*** Block opens ***

(* ===== verification/Sync.v ===== *)
(** * Sync: the grid, the table and the change channel as one system

    [Sys] holds the hosted table with the server clock, the mounted
    [ItemGrid]'s state, the browser's local storage, whether the realtime
    channel has joined, the notifications published to the channel and not
    yet delivered ([inbox], in commit order), and the grid's requests in
    flight.  [step] interleaves:
    - writes of other clients (a [DonateForm] elsewhere inserting, another
      browser claiming), which the server commits at a clock that never
      goes back;
    - the join of the channel: [subscribe()] returns at once but the
      channel only receives the notifications of commits after its join;
    - the server executing one of the grid's requests, or the network
      failing it (before it reaches the server, or on its way back after
      the commit);
    - the delivery of a reply to the awaiting handler, and of the next
      notification to [onInsert] / [onDelete];
    - the user's clicks ([ItemGrid.ui_handle]).

    [view_of] is the list the grid shows once it has handled every
    notification already published; [synced] says it is the table, up to
    the order of rows.  The main theorem is that [synced] is an invariant of
    [step]: from the moment the initial fetch is reconciled, the visible
    list refines the table.  The other theorems exhibit the executions in
    which it fails to be reconciled, and the claim flow's outcomes. *)

From S2P Require Import Prelude Types Json LocalStore Database ItemGrid.

(** A request of the grid in flight: sent, or answered and on its way
    back. *)
Inductive Flight :=
| FSent (t : Task)
| FSelReply (res : response (list DatabaseDonatedItem))
    (k : list DatabaseDonatedItem -> GridState -> GridState)
| FDelReply (res : response unit) (k : bool -> GridState -> GridState).

Record Sys := mkSys {
  table : list DatabaseDonatedItem;
  clock : Z;
  grid : GridState;
  store : Store;
  subscribed : bool;
  inbox : list change;
  inflight : list Flight
}.

(** The notifications a commit publishes reach the channel only once it
    has joined. *)
Definition publish (s : Sys) (chs : list change) : list change :=
  if subscribed s then inbox s ++ chs else inbox s.

(** The grid's channel callbacks applied to a notification. *)
Definition dispatch (g : GridState) (ch : change) : GridState :=
  Client.subscribeToItemChanges onInsert onDelete ch g.

(** Two rows of the table for the executions below: a lamp donated at
    time [t] by the owner of [email]. *)
Definition demo_row (rid email : string) (t : Z) : DatabaseDonatedItem :=
  Server.new_row rid t (mkNewItem "Lamp" "Desk lamp" "Furniture" "Good" "Downtown" email "img").

Section Sync.
Context `{JsonCodec}.
Variable quota : nat.

(** The page mounts: first render, then the effect. *)
Definition mountSys (rows : list DatabaseDonatedItem) (now : Z) (st : Store)
    : js_result Sys :=
  let! g := initGrid st in
  JsOk (mkSys rows now g st false [] (FSent <$> mount)).

Inductive step : Sys -> Sys -> Prop :=
| StepJoin t c g st inb fl :
    step (mkSys t c g st false inb fl) (mkSys t c g st true inb fl)
| StepOtherInsert s fresh now item res rows chs :
    (clock s <= now)%Z ->
    Server.insert fresh now item (table s) = (res, rows, chs) ->
    step s (mkSys rows now (grid s) (store s) (subscribed s) (publish s chs) (inflight s))
| StepOtherDelete s k res rows chs :
    Server.delete k (table s) = (res, rows, chs) ->
    step s (mkSys rows (clock s) (grid s) (store s) (subscribed s) (publish s chs)
              (inflight s))
| StepSelectExec s l1 l2 k reply :
    inflight s = l1 ++ FSent (TSelect k) :: l2 ->
    Server.select_reply (table s) reply ->
    step s (mkSys (table s) (clock s) (grid s) (store s) (subscribed s) (inbox s)
              (l1 ++ FSelReply (ok reply) k :: l2))
| StepSelectFail s l1 l2 k msg :
    inflight s = l1 ++ FSent (TSelect k) :: l2 ->
    step s (mkSys (table s) (clock s) (grid s) (store s) (subscribed s) (inbox s)
              (l1 ++ FSelReply (failed msg) k :: l2))
| StepDeleteExec s l1 l2 target k res rows chs (lost : option string) :
    inflight s = l1 ++ FSent (TDelete target k) :: l2 ->
    Server.delete target (table s) = (res, rows, chs) ->
    step s (mkSys rows (clock s) (grid s) (store s) (subscribed s) (publish s chs)
              (l1 ++ FDelReply (from_option failed res lost) k :: l2))
| StepDeleteFail s l1 l2 target k msg :
    inflight s = l1 ++ FSent (TDelete target k) :: l2 ->
    step s (mkSys (table s) (clock s) (grid s) (store s) (subscribed s) (inbox s)
              (l1 ++ FDelReply (failed msg) k :: l2))
| StepReplySelect s l1 l2 res k :
    inflight s = l1 ++ FSelReply res k :: l2 ->
    step s (mkSys (table s) (clock s) (k (Client.getDonatedItemsFromDB res) (grid s))
              (store s) (subscribed s) (inbox s) (l1 ++ l2))
| StepReplyDelete s l1 l2 res k :
    inflight s = l1 ++ FDelReply res k :: l2 ->
    step s (mkSys (table s) (clock s) (k (Client.deleteDonatedItemFromDB res) (grid s))
              (store s) (subscribed s) (inbox s) (l1 ++ l2))
| StepNotify s ch rest :
    inbox s = ch :: rest ->
    step s (mkSys (table s) (clock s) (dispatch (grid s) ch) (store s) (subscribed s)
              rest (inflight s))
| StepUi s e :
    ui_enabled e (grid s) ->
    step s (mkSys (table s) (clock s) (res_grid (ui_handle quota e (grid s) (store s)))
              (res_store (ui_handle quota e (grid s) (store s))) (subscribed s) (inbox s)
              (inflight s ++ (FSent <$> res_tasks (ui_handle quota e (grid s) (store s))))).

(** Executions: zero or more steps. *)
Inductive star : Sys -> Sys -> Prop :=
| star_refl s : star s s
| star_step s1 s2 s3 : step s1 s2 -> star s2 s3 -> star s1 s3.
Lemma selectAnimation_keeps_springs speed ac sc :
  secondaryMotion (fst (selectAnimation speed ac sc)) = secondaryMotion ac.
Proof.
  unfold selectAnimation.
  destruct (locomotionTarget speed) as [st rate].
  destruct (negb (AnimationState_eqb (currentState ac) st)).
  - unfold transitionToState.
    destruct (targetClip (animationClips ac) st) as [c | ];
      [ | reflexivity ].
    unfold playAnimation. destruct (mixer ac); reflexivity.
  - destruct (currentAction ac); reflexivity.
Qed.

(** With a mixer, the springs at the end of a frame are the integration
    step of the springs re-snapshotted at the pose the mixer advance has
    just written, a pose the procedural layer has not yet touched. *)
Lemma frame_rest_reference mixerPose speed dt ac sc :
  mixer ac = true ->
  let r := updateFromSpeed mixerPose speed dt ac sc in
  let written :=
    pose (mixerUpdate mixerPose dt (snd (selectAnimation speed ac sc))) in
  let sm' := secondaryMotion (fst r) in
  Forall2 (fun s s' =>
             exists q,
               s' = fst (BoneSpring.update dt
                           (Some (SecondaryMotionController.currentVelocity
                                    sm'))
                           (Some
                              (SecondaryMotionController.currentAcceleration
                                 sm'))
                           (BoneSpring.updateOriginalRotation s written) q))
    (SecondaryMotionController.springs (secondaryMotion ac))
    (SecondaryMotionController.springs sm').
Proof.
  intros Hm. unfold updateFromSpeed. rewrite Hm. cbn [negb].
  pose proof (selectAnimation_keeps_springs speed ac sc) as Hsm.
  destruct (selectAnimation speed ac sc) as [ac1 sc1].
  cbn [fst snd] in *.
  set (sc2 := mixerUpdate mixerPose dt sc1).
  set (ac3 := if SecondaryMotionController.hasSecondaryMotion
                   (secondaryMotion ac1)
              then _ else ac1).
  assert (H3 : SecondaryMotionController.springs (secondaryMotion ac3)
               = map (fun s => BoneSpring.updateOriginalRotation s (pose sc2))
                   (SecondaryMotionController.springs (secondaryMotion ac))).
  { unfold ac3, SecondaryMotionController.hasSecondaryMotion.
    rewrite <- Hsm.
    destruct (SecondaryMotionController.springs (secondaryMotion ac1))
      eqn:E; cbn; rewrite ?E; reflexivity. }
  pose proof (applyProceduralOffsets_keeps speed dt ac3 sc2) as Hp.
  destruct (applyProceduralOffsets speed dt ac3 sc2) as [ac4 sc4].
  cbn [fst snd] in Hp. destruct Hp as (_ & _ & _ & _ & Hp & _).
  pose proof (updateSecondaryMotion_springs dt ac4 sc4) as Hu.
  cbv zeta in Hu. rewrite Hp, H3 in Hu.
  cbv zeta.
  exact (Forall2_map_left
           (fun s => BoneSpring.updateOriginalRotation s (pose sc2)) _ _ _ Hu).
Qed.
(* ===== verification/Tables.v ===== *)
(** * Tables: SQL tables as lists of rows

    The statements the components run on a table, and what they keep: UPDATE
    and DELETE with a WHERE, a SELECT by a unique column, row counts.  A
    table is the list of its rows in the order they were inserted. *)
From S2P Require Import Prelude.

Open Scope list_scope.

(** UPDATE ... WHERE [p]. *)
Definition update_where {A} (p : A -> bool) (f : A -> A) (l : list A) : list A := map (fun x => if p x then f x else x) l.

(** DELETE ... WHERE [p]. *)
Definition delete_where {A} (p : A -> bool) (l : list A) : list A := List.filter (fun x => negb (p x)) l.

Definition is_null {A} (x : option A) : bool := match x with None => true | Some _ => false end.

Lemma find_elem {A} (p : A -> bool) l x : List.find p l = Some x -> x ∈ l /\ p x = true.
Proof. intros H. apply find_some in H as [? ?]. by rewrite list_elem_of_In. Qed.

Lemma update_where_none {A} (p : A -> bool) f l : (forall x, x ∈ l -> p x = false) -> update_where p f l = l.
Proof.
  intros H. unfold update_where. induction l as [|a l IH]; [done|]. simpl. rewrite (H a) by constructor.
  f_equal. apply IH. intros x Hx. apply H. by constructor.
Qed.

Lemma elem_of_update {A} (p : A -> bool) f l y :
  y ∈ update_where p f l <-> exists x, x ∈ l /\ y = (if p x then f x else x).
Proof. unfold update_where. rewrite list_elem_of_fmap. naive_solver. Qed.

Lemma elem_of_delete {A} (p : A -> bool) l x : x ∈ delete_where p l <-> x ∈ l /\ p x = false.
Proof. unfold delete_where. rewrite !list_elem_of_In, filter_In, negb_true_iff. done. Qed.

(** The rows a statement does not speak of, in their order. *)
Lemma filter_update {A} (q p : A -> bool) f l : (forall x, p x = true -> q x = false /\ q (f x) = false) ->
  List.filter q (update_where p f l) = List.filter q l.
Proof.
  intros H. unfold update_where. induction l as [|x l IH]; [done|]. simpl. destruct (p x) eqn:E; [|by rewrite IH].
  destruct (H x E) as [-> ->]. exact IH.
Qed.

Lemma filter_delete {A} (q p : A -> bool) l : (forall x, p x = true -> q x = false) ->
  List.filter q (delete_where p l) = List.filter q l.
Proof.
  intros H. unfold delete_where. induction l as [|x l IH]; [done|]. simpl. destruct (p x) eqn:E; simpl; [rewrite (H x E)|]; by rewrite IH.
Qed.

Lemma find_update {A} (p q : A -> bool) f l : (forall x, q (f x) = q x) ->
  List.find q (update_where p f l) = (fun x => if p x then f x else x) <$> List.find q l.
Proof.
  intros H. induction l as [|a l IH]; [done|]. simpl. destruct (p a) eqn:E; [rewrite H|]; destruct (q a); simpl; rewrite ?E; done.
Qed.


Lemma is_null_true {A} (x : option A) : is_null x = true <-> x = None.
Proof. by destruct x. Qed.

Lemma find_snoc {A} (p : A -> bool) l x : (forall y, y ∈ l -> p y = false) -> p x = true -> List.find p (l ++ [x]) = Some x.
Proof.
  intros H P. induction l as [|a l IH]; simpl; [by rewrite P|]. rewrite (H a) by constructor. apply IH. intros y Hy. apply H. by constructor.
Qed.

Lemma map_update {A B} (g : A -> B) p h l : (forall x, g (h x) = g x) -> map g (update_where p h l) = map g l.
Proof. intros H. unfold update_where. rewrite map_map. apply map_ext. intros x. by destruct (p x). Qed.

Lemma sublist_map_filter {A B} (g : A -> B) p l : sublist (map g (List.filter p l)) (map g l).
Proof. induction l as [|x l IH]; [done|]. simpl. destruct (p x); simpl; by constructor. Qed.

Lemma NoDup_map_inj {A B} (g : A -> B) (l : list A) x y : NoDup (map g l) -> x ∈ l -> y ∈ l -> g x = g y -> x = y.
Proof.
  induction l as [|a l IH]; [by intros _ ?%elem_of_nil|]. simpl. intros [N D]%NoDup_cons Hx Hy E.
  apply elem_of_cons in Hx as [->|Hx], Hy as [->|Hy]; [done|..|by apply IH].
  - destruct N. rewrite E. apply list_elem_of_fmap. by exists y.
  - destruct N. rewrite <- E. apply list_elem_of_fmap. by exists x.
Qed.

Lemma length_filter_delete {A} (p : A -> bool) i l x : l !! i = Some x ->
  length (List.filter p l) = (if p x then 1 else 0) + length (List.filter p (delete i l)).
Proof.
  revert i. induction l as [|y l IH]; intros [|i]; simpl; try done.
  - intros [= ->]. by destruct (p x).
  - intros H. specialize (IH i H). destruct (p y); simpl; rewrite IH; [|done]. lia.
Qed.

Lemma length_filter_sublist {A} (p : A -> bool) l k : sublist l k -> length (List.filter p l) <= length (List.filter p k).
Proof. induction 1; simpl; [done|destruct (p x); simpl; lia..]. Qed.

Lemma find_keyed {A} (key : A -> string) l x : NoDup (map key l) -> x ∈ l ->
  List.find (fun y => String.eqb (key y) (key x)) l = Some x.
Proof.
  intros N Hx. destruct (List.find _ l) as [y|] eqn:E.
  - apply find_elem in E as [Hy E]. apply String.eqb_eq in E. f_equal. by apply (NoDup_map_inj key l).
  - exfalso. rewrite list_elem_of_In in Hx. apply find_none with (x := x) in E; [|done]. by rewrite String.eqb_refl in E.
Qed.

Lemma find_then {A} (p : A -> bool) l x : List.find p (l ++ [x]) = match List.find p l with Some y => Some y | None => if p x then Some x else None end.
Proof. induction l as [|a l IH]; [done|]. simpl. by destruct (p a). Qed.
Lemma fields_word w s cur : str_forall word_byte w = true ->
  fields_go 0 cur (w +:+ s) = fields_go 0 (cur +:+ w) s.
Proof.
  revert cur. induction w as [|c w IH]; intros cur H.
  - by rewrite app_empty_r.
  - simpl in H. bool_prop. rewrite app_cons_str. cbn [fields_go]. rewrite word_byte_no_space by done.
    rewrite IH by done. by rewrite app_assoc_str.
Qed.

Lemma fields_space cur s : fields_go 0 cur (" " +:+ s) = push_field cur (fields_go 0 "" s).
Proof. rewrite app_cons_str, app_empty_l. by destruct s. Qed.

(** A word, as a scope or a role name is one. *)
Definition is_word_str (w : string) : bool := negb (String.eqb w "") && str_forall word_byte w.

Lemma Fields_Join l : Forall (fun w => is_word_str w = true) l -> Fields (Join l " ") = l.
Proof.
  unfold Fields. induction l as [|w l IH]; [done|]. intros F. inversion F as [|? ? H F']; subst.
  unfold is_word_str in H. bool_prop.
  assert (push_field w (fields_go 0 "" (Join l " ")) = w :: l) as E.
  { rewrite IH by done. unfold push_field. by rewrite (proj2 (String.eqb_neq _ _)). }
  destruct l as [|w' l].
  - simpl in *. rewrite <- (app_empty_r w) at 1. rewrite fields_word by done. simpl. exact E.
  - cbn [Join]. rewrite fields_word by done. rewrite app_empty_l. exact (eq_trans (fields_space _ _) E).
Qed.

*** Block closes ***

GOAL OF THE EXERCISE
Each line of the entries holding the string "Inductive" should be found and copied.

FINISHED TASK
Inductive Flight :=
Inductive step : Sys -> Sys -> Prop :=
Inductive star : Sys -> Sys -> Prop :=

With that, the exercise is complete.